**Data supplied**.
____________________
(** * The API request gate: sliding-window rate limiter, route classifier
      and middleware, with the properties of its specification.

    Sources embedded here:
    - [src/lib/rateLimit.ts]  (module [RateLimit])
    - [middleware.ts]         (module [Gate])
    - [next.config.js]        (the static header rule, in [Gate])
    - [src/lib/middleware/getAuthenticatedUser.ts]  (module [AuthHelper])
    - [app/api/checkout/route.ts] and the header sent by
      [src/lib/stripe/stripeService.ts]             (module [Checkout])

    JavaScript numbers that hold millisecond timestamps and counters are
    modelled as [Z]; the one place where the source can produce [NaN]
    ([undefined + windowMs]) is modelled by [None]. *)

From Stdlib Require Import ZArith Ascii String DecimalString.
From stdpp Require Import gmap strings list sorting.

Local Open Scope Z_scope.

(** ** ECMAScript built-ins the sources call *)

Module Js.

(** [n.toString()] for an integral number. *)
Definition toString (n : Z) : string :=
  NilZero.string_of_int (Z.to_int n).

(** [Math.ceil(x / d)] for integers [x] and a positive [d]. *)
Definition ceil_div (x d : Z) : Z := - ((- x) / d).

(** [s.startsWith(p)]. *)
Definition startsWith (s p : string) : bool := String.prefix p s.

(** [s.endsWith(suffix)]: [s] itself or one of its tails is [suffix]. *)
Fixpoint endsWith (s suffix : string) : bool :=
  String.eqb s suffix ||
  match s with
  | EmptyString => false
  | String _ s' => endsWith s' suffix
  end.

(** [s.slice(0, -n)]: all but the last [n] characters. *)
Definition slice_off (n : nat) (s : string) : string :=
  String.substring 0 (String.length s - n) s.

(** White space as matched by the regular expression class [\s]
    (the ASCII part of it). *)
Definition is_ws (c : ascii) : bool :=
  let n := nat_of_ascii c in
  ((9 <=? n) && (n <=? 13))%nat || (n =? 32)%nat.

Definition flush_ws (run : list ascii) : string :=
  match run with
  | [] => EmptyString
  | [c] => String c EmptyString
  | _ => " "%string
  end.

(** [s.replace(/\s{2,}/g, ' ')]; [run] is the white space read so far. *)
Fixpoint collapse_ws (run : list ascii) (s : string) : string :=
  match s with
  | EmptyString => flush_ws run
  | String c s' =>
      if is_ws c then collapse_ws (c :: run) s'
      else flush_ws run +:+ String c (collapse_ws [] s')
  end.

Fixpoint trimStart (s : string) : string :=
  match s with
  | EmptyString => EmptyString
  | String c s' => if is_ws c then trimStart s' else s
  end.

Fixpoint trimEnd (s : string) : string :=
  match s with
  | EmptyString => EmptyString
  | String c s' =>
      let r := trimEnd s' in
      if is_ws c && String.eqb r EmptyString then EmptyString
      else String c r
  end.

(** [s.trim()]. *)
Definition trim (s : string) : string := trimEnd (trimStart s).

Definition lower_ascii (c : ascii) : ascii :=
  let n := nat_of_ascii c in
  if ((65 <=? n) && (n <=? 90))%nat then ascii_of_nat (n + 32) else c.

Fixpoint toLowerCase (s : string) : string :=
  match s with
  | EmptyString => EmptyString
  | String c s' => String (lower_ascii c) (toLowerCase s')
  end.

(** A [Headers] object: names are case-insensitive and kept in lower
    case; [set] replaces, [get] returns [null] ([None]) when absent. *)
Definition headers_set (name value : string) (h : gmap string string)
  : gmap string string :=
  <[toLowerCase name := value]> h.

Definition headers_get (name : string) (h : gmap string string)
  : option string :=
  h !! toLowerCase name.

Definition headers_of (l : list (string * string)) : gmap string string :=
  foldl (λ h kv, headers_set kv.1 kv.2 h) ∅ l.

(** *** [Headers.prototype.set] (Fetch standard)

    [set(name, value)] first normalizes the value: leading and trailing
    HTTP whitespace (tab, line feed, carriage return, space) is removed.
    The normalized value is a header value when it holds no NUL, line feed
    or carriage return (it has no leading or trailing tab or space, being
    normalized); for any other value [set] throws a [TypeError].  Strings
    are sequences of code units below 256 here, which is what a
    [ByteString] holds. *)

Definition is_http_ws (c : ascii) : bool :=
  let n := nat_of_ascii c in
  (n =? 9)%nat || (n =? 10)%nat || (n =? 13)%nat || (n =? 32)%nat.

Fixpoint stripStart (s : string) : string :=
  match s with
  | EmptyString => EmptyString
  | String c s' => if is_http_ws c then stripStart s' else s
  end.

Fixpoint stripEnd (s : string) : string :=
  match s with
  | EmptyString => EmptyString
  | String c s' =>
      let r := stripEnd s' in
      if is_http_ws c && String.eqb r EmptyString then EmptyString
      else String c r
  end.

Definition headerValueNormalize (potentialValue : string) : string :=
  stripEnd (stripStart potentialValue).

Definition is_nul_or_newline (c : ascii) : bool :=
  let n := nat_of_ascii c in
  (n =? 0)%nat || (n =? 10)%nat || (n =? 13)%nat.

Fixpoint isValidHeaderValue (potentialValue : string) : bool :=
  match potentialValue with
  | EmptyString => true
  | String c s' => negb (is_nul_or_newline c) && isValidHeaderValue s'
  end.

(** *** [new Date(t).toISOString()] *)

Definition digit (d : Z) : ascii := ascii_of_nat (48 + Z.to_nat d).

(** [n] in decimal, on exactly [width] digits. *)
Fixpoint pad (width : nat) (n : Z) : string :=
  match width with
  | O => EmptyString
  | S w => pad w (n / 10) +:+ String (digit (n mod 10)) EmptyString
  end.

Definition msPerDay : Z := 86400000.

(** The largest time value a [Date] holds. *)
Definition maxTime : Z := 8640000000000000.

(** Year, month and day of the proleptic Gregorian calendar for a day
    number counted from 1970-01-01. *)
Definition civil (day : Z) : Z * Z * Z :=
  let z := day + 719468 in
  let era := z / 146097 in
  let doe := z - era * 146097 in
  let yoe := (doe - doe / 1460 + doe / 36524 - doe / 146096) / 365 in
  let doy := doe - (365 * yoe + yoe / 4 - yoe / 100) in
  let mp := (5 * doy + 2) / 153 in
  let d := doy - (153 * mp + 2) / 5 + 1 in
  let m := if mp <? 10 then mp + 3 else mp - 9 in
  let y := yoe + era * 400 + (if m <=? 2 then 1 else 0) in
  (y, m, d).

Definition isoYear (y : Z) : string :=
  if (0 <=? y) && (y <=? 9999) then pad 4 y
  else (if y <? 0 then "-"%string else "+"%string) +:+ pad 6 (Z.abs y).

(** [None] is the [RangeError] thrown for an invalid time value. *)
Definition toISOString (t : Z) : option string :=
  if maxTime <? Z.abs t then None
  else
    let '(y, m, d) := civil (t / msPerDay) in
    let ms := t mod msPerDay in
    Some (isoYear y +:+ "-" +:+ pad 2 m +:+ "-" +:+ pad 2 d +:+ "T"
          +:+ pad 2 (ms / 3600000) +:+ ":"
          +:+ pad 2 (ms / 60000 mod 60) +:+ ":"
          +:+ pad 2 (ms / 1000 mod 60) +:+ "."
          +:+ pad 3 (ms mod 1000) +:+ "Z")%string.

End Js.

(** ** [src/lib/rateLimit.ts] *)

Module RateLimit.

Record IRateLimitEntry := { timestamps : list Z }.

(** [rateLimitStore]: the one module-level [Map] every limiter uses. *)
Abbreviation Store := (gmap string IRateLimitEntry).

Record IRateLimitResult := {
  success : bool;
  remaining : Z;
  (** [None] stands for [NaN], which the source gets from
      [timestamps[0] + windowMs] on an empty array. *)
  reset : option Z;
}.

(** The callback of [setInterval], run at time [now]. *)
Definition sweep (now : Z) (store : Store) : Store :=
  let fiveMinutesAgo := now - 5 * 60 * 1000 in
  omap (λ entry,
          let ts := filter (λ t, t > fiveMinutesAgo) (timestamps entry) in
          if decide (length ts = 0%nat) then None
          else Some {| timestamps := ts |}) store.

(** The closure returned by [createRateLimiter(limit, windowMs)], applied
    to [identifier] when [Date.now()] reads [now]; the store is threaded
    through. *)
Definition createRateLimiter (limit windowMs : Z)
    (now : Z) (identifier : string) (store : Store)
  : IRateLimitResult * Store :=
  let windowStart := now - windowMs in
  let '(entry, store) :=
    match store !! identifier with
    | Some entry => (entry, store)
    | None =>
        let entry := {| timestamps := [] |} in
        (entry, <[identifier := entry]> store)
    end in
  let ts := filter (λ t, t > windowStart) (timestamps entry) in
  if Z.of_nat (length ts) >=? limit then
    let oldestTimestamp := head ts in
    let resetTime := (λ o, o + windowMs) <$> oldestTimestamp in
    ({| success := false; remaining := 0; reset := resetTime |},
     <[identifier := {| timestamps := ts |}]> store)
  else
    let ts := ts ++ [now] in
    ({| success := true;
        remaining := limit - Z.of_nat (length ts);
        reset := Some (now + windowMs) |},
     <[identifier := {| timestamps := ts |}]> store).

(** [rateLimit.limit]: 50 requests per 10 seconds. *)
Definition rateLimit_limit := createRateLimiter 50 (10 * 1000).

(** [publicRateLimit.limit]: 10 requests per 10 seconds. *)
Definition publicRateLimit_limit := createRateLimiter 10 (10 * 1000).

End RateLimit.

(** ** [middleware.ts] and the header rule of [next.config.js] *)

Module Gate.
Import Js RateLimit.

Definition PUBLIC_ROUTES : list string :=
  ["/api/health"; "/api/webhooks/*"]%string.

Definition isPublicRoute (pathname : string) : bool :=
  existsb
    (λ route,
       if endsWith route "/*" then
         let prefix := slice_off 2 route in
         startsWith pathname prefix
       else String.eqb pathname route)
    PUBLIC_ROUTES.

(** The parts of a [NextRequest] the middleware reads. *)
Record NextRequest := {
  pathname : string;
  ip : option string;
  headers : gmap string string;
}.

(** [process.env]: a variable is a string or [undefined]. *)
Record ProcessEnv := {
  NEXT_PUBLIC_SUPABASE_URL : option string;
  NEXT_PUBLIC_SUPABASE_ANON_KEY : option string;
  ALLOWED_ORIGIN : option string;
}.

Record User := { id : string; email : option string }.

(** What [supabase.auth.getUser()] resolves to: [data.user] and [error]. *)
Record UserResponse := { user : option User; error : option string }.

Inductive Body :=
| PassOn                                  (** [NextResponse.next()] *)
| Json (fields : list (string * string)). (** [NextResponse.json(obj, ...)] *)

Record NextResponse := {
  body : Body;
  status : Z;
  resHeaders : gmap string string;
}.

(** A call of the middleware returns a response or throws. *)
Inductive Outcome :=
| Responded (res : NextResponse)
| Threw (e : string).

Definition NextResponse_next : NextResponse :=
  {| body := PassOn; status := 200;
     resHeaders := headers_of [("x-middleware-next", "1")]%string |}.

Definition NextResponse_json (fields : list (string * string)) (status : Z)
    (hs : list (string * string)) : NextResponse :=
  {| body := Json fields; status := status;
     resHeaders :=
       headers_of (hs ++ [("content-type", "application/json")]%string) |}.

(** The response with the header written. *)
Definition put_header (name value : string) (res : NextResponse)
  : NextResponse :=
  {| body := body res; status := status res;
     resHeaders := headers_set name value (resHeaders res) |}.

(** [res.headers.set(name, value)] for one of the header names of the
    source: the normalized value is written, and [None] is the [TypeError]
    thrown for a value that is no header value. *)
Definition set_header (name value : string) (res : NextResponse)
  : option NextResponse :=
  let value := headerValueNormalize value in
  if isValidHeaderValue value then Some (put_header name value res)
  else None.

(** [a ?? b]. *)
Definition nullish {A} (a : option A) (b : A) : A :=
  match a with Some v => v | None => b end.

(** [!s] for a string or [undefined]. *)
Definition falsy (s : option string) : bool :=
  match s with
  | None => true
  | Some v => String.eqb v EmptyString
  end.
____________________
**Work order**.
Could you copy exactly the lines from the first line of the records above through the line containing "EmptyString => flush_ws run", both included, and nothing else?

**Solution below**.
(** * The API request gate: sliding-window rate limiter, route classifier
      and middleware, with the properties of its specification.

    Sources embedded here:
    - [src/lib/rateLimit.ts]  (module [RateLimit])
    - [middleware.ts]         (module [Gate])
    - [next.config.js]        (the static header rule, in [Gate])
    - [src/lib/middleware/getAuthenticatedUser.ts]  (module [AuthHelper])
    - [app/api/checkout/route.ts] and the header sent by
      [src/lib/stripe/stripeService.ts]             (module [Checkout])

    JavaScript numbers that hold millisecond timestamps and counters are
    modelled as [Z]; the one place where the source can produce [NaN]
    ([undefined + windowMs]) is modelled by [None]. *)

From Stdlib Require Import ZArith Ascii String DecimalString.
From stdpp Require Import gmap strings list sorting.

Local Open Scope Z_scope.

(** ** ECMAScript built-ins the sources call *)

Module Js.

(** [n.toString()] for an integral number. *)
Definition toString (n : Z) : string :=
  NilZero.string_of_int (Z.to_int n).

(** [Math.ceil(x / d)] for integers [x] and a positive [d]. *)
Definition ceil_div (x d : Z) : Z := - ((- x) / d).

(** [s.startsWith(p)]. *)
Definition startsWith (s p : string) : bool := String.prefix p s.

(** [s.endsWith(suffix)]: [s] itself or one of its tails is [suffix]. *)
Fixpoint endsWith (s suffix : string) : bool :=
  String.eqb s suffix ||
  match s with
  | EmptyString => false
  | String _ s' => endsWith s' suffix
  end.

(** [s.slice(0, -n)]: all but the last [n] characters. *)
Definition slice_off (n : nat) (s : string) : string :=
  String.substring 0 (String.length s - n) s.

(** White space as matched by the regular expression class [\s]
    (the ASCII part of it). *)
Definition is_ws (c : ascii) : bool :=
  let n := nat_of_ascii c in
  ((9 <=? n) && (n <=? 13))%nat || (n =? 32)%nat.

Definition flush_ws (run : list ascii) : string :=
  match run with
  | [] => EmptyString
  | [c] => String c EmptyString
  | _ => " "%string
  end.

(** [s.replace(/\s{2,}/g, ' ')]; [run] is the white space read so far. *)
Fixpoint collapse_ws (run : list ascii) (s : string) : string :=
  match s with
  | EmptyString => flush_ws run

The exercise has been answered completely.